[Stored data]
§ §
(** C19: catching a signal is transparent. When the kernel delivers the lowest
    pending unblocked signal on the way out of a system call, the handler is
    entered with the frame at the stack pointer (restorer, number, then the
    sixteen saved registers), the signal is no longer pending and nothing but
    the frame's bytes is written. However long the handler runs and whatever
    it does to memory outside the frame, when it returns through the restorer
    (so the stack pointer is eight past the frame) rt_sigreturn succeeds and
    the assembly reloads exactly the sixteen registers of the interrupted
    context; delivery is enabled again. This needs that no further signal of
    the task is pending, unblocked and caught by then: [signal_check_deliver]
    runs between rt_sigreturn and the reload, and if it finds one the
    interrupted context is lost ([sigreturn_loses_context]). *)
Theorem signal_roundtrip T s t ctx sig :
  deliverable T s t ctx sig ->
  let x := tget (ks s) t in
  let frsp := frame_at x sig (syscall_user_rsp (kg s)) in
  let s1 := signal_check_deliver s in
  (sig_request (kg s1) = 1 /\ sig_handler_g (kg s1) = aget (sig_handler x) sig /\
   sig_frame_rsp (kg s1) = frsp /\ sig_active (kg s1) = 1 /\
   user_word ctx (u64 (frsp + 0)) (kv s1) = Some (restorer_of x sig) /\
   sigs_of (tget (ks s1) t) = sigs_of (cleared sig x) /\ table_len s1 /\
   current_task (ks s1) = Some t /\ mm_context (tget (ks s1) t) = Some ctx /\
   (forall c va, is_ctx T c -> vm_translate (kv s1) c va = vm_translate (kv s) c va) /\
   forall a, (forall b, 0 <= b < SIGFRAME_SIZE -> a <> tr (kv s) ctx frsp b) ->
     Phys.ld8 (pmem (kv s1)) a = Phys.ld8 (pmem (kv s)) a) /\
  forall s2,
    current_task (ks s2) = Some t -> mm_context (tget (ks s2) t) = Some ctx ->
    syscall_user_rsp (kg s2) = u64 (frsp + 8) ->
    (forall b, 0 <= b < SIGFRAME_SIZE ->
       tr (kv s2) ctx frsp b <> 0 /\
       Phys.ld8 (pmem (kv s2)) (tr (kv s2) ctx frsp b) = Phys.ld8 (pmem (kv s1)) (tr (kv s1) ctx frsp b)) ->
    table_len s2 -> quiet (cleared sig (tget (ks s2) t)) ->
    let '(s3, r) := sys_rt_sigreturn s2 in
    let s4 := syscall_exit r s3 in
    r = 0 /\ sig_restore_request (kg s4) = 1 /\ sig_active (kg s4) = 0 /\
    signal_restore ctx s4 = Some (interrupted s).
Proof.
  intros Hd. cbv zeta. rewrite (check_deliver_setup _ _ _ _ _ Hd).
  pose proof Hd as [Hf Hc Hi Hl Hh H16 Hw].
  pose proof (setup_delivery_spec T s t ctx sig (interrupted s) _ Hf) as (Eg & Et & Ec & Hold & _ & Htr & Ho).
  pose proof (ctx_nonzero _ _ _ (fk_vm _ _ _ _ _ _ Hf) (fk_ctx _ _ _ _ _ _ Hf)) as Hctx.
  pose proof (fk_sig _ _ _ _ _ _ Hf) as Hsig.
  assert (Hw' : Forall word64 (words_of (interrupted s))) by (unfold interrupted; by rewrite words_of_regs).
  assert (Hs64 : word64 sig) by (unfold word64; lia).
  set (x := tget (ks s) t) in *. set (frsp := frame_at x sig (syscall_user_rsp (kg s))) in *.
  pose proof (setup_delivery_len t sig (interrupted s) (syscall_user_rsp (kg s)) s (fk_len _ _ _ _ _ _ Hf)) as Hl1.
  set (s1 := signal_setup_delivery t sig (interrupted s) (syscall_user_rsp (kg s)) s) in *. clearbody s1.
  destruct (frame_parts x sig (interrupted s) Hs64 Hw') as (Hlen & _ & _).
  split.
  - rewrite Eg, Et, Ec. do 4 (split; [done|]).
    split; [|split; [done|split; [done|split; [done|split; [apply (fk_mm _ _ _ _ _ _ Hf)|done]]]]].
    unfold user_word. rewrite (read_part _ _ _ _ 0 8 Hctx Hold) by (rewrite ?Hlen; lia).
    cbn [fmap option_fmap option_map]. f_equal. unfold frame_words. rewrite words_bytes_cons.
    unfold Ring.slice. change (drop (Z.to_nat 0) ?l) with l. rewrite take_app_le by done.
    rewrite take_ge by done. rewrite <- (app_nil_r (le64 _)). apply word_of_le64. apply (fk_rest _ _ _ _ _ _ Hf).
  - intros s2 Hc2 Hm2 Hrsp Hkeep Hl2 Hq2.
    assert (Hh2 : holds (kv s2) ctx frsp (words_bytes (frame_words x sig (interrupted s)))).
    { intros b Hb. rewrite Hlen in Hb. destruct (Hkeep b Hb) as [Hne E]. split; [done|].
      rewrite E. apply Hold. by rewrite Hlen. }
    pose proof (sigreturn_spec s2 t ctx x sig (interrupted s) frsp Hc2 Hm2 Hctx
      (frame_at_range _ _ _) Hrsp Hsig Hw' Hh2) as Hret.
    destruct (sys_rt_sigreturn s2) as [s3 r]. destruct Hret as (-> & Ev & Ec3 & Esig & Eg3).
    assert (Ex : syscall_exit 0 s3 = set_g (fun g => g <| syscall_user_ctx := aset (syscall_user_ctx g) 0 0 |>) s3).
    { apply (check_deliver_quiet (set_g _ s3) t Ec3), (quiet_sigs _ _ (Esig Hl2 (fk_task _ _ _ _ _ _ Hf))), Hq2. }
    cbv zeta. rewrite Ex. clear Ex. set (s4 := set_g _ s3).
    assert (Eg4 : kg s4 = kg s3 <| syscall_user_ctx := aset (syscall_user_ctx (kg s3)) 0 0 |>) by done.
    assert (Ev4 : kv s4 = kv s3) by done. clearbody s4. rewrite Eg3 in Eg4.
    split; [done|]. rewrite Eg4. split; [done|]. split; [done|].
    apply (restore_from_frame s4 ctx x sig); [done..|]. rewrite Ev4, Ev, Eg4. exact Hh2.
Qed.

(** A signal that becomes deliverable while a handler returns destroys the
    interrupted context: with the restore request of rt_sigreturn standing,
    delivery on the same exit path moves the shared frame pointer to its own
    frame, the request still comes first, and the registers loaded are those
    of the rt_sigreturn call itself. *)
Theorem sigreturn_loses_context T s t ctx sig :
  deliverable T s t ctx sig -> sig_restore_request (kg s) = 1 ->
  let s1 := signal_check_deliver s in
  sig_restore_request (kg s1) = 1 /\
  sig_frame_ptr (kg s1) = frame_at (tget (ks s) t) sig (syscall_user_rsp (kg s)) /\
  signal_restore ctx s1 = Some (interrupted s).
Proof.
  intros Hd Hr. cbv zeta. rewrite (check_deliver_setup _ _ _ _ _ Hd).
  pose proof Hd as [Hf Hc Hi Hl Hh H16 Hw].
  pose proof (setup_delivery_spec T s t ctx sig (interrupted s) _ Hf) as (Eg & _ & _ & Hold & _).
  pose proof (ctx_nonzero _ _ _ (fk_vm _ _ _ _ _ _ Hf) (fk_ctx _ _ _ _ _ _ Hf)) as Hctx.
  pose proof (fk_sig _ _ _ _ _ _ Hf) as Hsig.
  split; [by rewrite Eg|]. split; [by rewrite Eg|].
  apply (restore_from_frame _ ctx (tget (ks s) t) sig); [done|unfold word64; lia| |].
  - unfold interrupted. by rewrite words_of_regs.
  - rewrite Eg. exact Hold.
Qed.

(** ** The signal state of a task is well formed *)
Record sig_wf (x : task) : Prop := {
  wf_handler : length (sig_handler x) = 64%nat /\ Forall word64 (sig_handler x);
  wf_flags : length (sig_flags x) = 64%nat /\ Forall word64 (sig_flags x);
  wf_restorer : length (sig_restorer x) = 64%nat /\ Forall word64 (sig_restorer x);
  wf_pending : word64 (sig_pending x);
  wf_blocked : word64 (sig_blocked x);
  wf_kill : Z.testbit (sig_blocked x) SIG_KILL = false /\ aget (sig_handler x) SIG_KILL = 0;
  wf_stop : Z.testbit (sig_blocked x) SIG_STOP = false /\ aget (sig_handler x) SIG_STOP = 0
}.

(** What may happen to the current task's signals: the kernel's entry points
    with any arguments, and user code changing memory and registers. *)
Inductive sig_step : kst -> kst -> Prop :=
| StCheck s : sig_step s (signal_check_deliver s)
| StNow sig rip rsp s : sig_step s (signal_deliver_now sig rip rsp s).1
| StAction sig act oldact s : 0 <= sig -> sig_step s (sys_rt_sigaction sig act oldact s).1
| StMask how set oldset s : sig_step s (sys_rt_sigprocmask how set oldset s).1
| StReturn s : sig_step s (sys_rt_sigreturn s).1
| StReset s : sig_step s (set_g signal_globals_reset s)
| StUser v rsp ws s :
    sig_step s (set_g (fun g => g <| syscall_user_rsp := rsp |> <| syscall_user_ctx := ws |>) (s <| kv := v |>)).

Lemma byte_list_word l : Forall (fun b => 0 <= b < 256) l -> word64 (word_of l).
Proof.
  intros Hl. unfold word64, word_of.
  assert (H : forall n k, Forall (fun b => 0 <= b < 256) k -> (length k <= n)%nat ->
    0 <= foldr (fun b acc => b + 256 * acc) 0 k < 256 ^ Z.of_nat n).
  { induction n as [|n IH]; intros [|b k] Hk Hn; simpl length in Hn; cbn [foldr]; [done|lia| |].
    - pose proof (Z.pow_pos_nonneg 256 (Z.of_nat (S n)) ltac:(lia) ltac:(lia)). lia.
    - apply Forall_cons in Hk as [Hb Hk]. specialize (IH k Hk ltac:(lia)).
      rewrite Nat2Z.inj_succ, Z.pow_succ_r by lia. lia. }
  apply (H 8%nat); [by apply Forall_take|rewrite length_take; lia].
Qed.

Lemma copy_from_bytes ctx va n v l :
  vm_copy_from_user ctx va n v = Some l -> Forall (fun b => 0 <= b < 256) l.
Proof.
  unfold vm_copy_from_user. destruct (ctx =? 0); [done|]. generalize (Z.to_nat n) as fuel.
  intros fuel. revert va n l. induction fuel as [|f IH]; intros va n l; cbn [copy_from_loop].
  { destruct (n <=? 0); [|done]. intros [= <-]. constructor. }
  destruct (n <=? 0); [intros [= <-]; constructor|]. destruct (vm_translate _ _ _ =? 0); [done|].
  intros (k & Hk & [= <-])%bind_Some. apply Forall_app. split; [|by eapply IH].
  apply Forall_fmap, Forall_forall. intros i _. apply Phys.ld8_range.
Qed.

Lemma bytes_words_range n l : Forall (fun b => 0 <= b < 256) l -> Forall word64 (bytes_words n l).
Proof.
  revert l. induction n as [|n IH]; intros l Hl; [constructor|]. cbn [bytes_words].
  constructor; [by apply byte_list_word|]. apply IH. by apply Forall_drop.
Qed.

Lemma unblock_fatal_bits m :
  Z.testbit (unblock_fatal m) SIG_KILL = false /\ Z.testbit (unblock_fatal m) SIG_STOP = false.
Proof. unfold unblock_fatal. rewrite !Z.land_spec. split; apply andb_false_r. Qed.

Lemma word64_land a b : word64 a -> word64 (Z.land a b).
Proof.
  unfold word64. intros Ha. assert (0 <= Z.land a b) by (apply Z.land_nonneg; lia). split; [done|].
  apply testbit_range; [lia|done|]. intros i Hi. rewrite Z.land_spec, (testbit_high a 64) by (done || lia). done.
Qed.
§ §
[WHAT TO WORK ON]: Repeat, exactly as they stand above, the lines from the line with "pose proof (setup_delivery_len" to the line with "E]. split; [done|].", both lines included.

[ANSWER TO THE EXERCISE]:
  pose proof (setup_delivery_len t sig (interrupted s) (syscall_user_rsp (kg s)) s (fk_len _ _ _ _ _ _ Hf)) as Hl1.
  set (s1 := signal_setup_delivery t sig (interrupted s) (syscall_user_rsp (kg s)) s) in *. clearbody s1.
  destruct (frame_parts x sig (interrupted s) Hs64 Hw') as (Hlen & _ & _).
  split.
  - rewrite Eg, Et, Ec. do 4 (split; [done|]).
    split; [|split; [done|split; [done|split; [done|split; [apply (fk_mm _ _ _ _ _ _ Hf)|done]]]]].
    unfold user_word. rewrite (read_part _ _ _ _ 0 8 Hctx Hold) by (rewrite ?Hlen; lia).
    cbn [fmap option_fmap option_map]. f_equal. unfold frame_words. rewrite words_bytes_cons.
    unfold Ring.slice. change (drop (Z.to_nat 0) ?l) with l. rewrite take_app_le by done.
    rewrite take_ge by done. rewrite <- (app_nil_r (le64 _)). apply word_of_le64. apply (fk_rest _ _ _ _ _ _ Hf).
  - intros s2 Hc2 Hm2 Hrsp Hkeep Hl2 Hq2.
    assert (Hh2 : holds (kv s2) ctx frsp (words_bytes (frame_words x sig (interrupted s)))).
    { intros b Hb. rewrite Hlen in Hb. destruct (Hkeep b Hb) as [Hne E]. split; [done|].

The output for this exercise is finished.